Now their distant colors depend on these two properties together;partly on the opacity, which enables them to reflect light strongly; partly on a spongelike power of gathering light into their bodies.
§ 18. Long ago it was noted by Aristotle, and again by Leonardo, that vaporous bodies looked russet, or even red, when warm light was seen through them, and blue when deep shade was seen through them. Both colors may, generally, be seen on any wreath of cottage smoke.
Whereon, easy conclusion has sometimes been founded by modern reasoners. All red in sky is caused by light seen through vapor, and all blue by shade seen through vapor.
Easy, indeed, but not sure, even in cloud-color only. It is true that the smoke of a town may be of a rich brick red against golden twilight; and of a very lovely, though not bright, blue against shade. But I never saw crimson or scarlet smoke, nor ultramarine smoke.
Even granting that watery vapor in its purity may give the colors more clearly, the red colors are by no means always relieved against light. The finest scarlets are constantly seen in broken flakes on a deep purple ground of heavier cloud beyond, and some of the loveliest rose-colors on clouds in the east, opposite the sunset, or in the west in the morning. Nor are blues always attainable by throwing vapor over shade. Especially, you cannot get them by putting it over blue itself. A thin vapor on dark blue sky is of a warm gray, not blue. A thunder-cloud, deep enough to conceal everything behind it, is often dark lead-color, or sulphurous blue; but the thin vapors crossing it, milky-white. The vividest hues are connected also with another attribute of clouds, their lustre—metallic in effect, watery in reality. They not only reflect color as dust or wool would, but, when far off, as water would; sometimes even giving a distinct image of the sun underneath the orb itself;—in all cases becoming dazzling in lustre, when at a low angle, capable of strong reflection. Practically, this low angle is only obtained when the cloud seems near the sun, and hence we get into the careless habit of looking at the golden reflected light as if it were actually caused by nearness to the fiery ball.

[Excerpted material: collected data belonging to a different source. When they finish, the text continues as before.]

Lemma bee_moves_one_step_on_the_grid_witness :
  let next := fst (Main.updateBee (fun _ => false) singleGrid (3, 4)%Z zeroDraws) in
  inGrid next
  /\ (next = (3, 4)%Z
      \/ (Z.abs (fst next - fst (3, 4)%Z)
          + Z.abs (snd next - snd (3, 4)%Z) = 1)%Z).
Proof.
  apply (bee_moves_one_step_on_the_grid (fun _ => false) singleGrid (3, 4)%Z
                                        zeroDraws).
  unfold inGrid, Config.GRID_COLS, Config.GRID_ROWS. cbn [fst snd]. lia.
Defined.

(** * Dead plants *)

Lemma onSoil_plant (f : Soil.t -> Soil.t) (k n : Key) (g : Square.Grid) :
  Square.plant <$> (Square.onSoil f k g !! n) = Square.plant <$> (g !! n).
Proof.
  unfold Square.onSoil. rewrite lookup_alter. case_decide; [|reflexivity].
  subst n. destruct (g !! k) as [s|]; [|reflexivity]. destruct s; reflexivity.
Qed.

Lemma fold_onSoil_plant (f : Key -> Soil.t -> Soil.t) (l : list Key) (n : Key)
    (g : Square.Grid) :
  Square.plant <$> (fold_left (fun g nKey => Square.onSoil (f nKey) nKey g) l g !! n)
  = Square.plant <$> (g !! n).
Proof.
  revert g. induction l as [|a l IH]; intros g; [reflexivity|].
  cbn [fold_left]. rewrite IH. apply onSoil_plant.
Qed.

Lemma marigoldSuppress_plant (g : Square.Grid) (r : Rand.t) (nKey n : Key) :
  Square.plant <$> (fst (Square.marigoldSuppress (g, r) nKey) !! n)
  = Square.plant <$> (g !! n).
Proof.
  unfold Square.marigoldSuppress.
  destruct (g !! nKey) as [s|] eqn:E; [|reflexivity].
  destruct (Pests.is_type _ _); [|reflexivity].
  destruct (Rand.next r) as [u r']. destruct (JS.lt u 0.1); [|reflexivity].
  cbn [fst]. rewrite lookup_insert. case_decide; [|reflexivity].
  subst n. rewrite E. destruct s; reflexivity.
Qed.
(** In an ordered list without repetition, a member is among the first [k]
    exactly when fewer than [k] members come before it. *)
Lemma count_in_prefix row y (l : list nat) :
  StronglySorted (fun a b => comes_before row a b = true) l ->
  NoDup l -> In y l ->
  forall k,
    count_occ Nat.eq_dec (firstn k l) y
    = if length (filter (fun j => comes_before row j y) l) <? k
      then 1 else 0.
Proof.
  induction l as [| a l IH]; intros Hsorted Hnd Hin k; [destruct Hin |].
  inversion Hsorted as [| ? ? Hs Hall]; subst.
  inversion Hnd as [| ? ? Ha Hnd']; subst.
  rewrite Forall_forall in Hall.
  destruct k as [| k].
  { reflexivity. }
  cbn [firstn filter].
  destruct (Nat.eq_dec a y) as [-> | Hne].
  - rewrite count_occ_cons_eq by reflexivity.
    rewrite comes_before_irrefl.
    assert (count_occ Nat.eq_dec (firstn k l) y = 0) as ->.
    { apply count_occ_not_In. intros Hx.
      apply MeterFacts.firstn_In_of in Hx. contradiction. }
    assert (filter (fun j => comes_before row j y) l = []) as ->.
    { clear IH Hs Hnd' Ha Hsorted Hnd Hin.
      induction l as [| x l IHl]; [reflexivity |]. simpl.
      rewrite (comes_before_asym _ _ _ (Hall x (or_introl eq_refl))).
      apply IHl. intros z Hz. apply Hall. right. exact Hz. }
    reflexivity.
  - rewrite count_occ_cons_neq by exact Hne.
    destruct Hin as [Heq | Hin]; [contradiction |].
    rewrite (Hall y Hin). cbn [length].
    rewrite (IH Hs Hnd' Hin k). reflexivity.
Qed.
Lemma exported_rows_cleaned `{Host} (env : import_env) (rs : list expense) :
  Forall plain_record rs ->
  forall i : nat,
    sequence
      (mapi_from (clean env) i
         (map (fun l =>
                 JObj (row_object headers
                         (map Str.strip_quotes (Str.split ","%char l))))
              (map csv_row rs)))
    = Some (map csv_back rs).
Proof.
  induction 1 as [|e rs He Hrs IH]; intros i; [reflexivity|].
  cbn [map mapi_from sequence].
  rewrite (proj1 (clean_exported_row env i e He)), IH. reflexivity.
Qed.

(** X20: a CSV file written by [downloadCSV] and read back by
    [handleFileImport] appends the exported records themselves, in order,
    when their reason, date and category are non-empty texts without
    commas, double quotes, backslashes or control characters, their amount
    is an integer and their id is such a text or an integer; the one change
    is that a numeric id comes back as the text of its digits. *)
Theorem csv_export_import_round_trip `{Host} (env : import_env)
    (today : string) (rs : list expense) (f : file) (st : app) :
  rs <> [] ->
  Forall plain_record rs ->
  String.eqb (file_type f) "application/json" = false ->
  downloadCSV today rs = File (file_name f) (file_text f) ->
  handleFileImport env f st
  = {| expenses := expenses st ++ map csv_back rs;
       alerts := alerts st ++ ["CSV imported (basic parser)"] |}.
Proof.
  intros Hne Hplain Htype Hfile.
  destruct rs as [|e rs']; [contradiction|].
  unfold downloadCSV in Hfile.
  set (txt := Str.join (String Str.LF EmptyString) _) in Hfile.
  set (nm := ("expenses_" ++ today ++ ".csv")%string) in Hfile.
  injection Hfile as Hname Htext.
  assert (Hrows : Forall (fun l => all_chars line_char l = true
                                   /\ Str.nonempty l = true)
                         (map csv_row (e :: rs'))).
  { apply Forall_map. apply Forall_forall. intros r Hr.
    pose proof (proj1 (Forall_forall _ _) Hplain r Hr) as Hp.
    exact (proj2 (clean_exported_row env 0 r Hp)). }
  assert (Hlines : csv_lines (file_text f)
                   = Str.join "," headers :: map csv_row (e :: rs')).
  { rewrite <- Htext. unfold txt, csv_lines. rewrite split_lines_join.
    - apply filter_all. intros l [<- | Hl]; [reflexivity|].
      exact (proj2 (proj1 (Forall_forall _ _) Hrows l Hl)).
    - discriminate.
    - constructor; [reflexivity|].
      apply Forall_forall. intros l Hl.
      exact (proj1 (proj1 (Forall_forall _ _) Hrows l Hl)). }
  unfold handleFileImport.
  rewrite Htype, <- Hname.
  replace (Str.endsWith nm ".json") with false
    by (symmetry; unfold nm; rewrite <- append_assoc;
        apply csv_name_is_not_json).
  cbn [orb]. rewrite Hlines. cbn [map].
  unfold cleaned, csv_rows.
  replace (map (fun h => Str.strip_quotes (Str.trim h))
               (Str.split ","%char (Str.join "," headers)))
    with headers by (vm_compute; reflexivity).
  change (csv_row e :: map csv_row rs') with (map csv_row (e :: rs')).
  rewrite (exported_rows_cleaned env (e :: rs') Hplain 0). reflexivity.
Qed.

§ 19. Without, however, troubling ourselves at all about laws, or causes of color, the visible consequences of their operation arenotably these—that when near us, clouds present only subdued and uncertain colors; but when far from us, and struck by the sun on their under surfaces—so that the greater part of the light they receive is reflected—they may become golden, purple, scarlet, and intense fiery white, mingled in all kinds of gradations, such as I tried to describe in the chapter on the upper clouds in the first volume, in hope of being able to return to them “when we knew what was beautiful.”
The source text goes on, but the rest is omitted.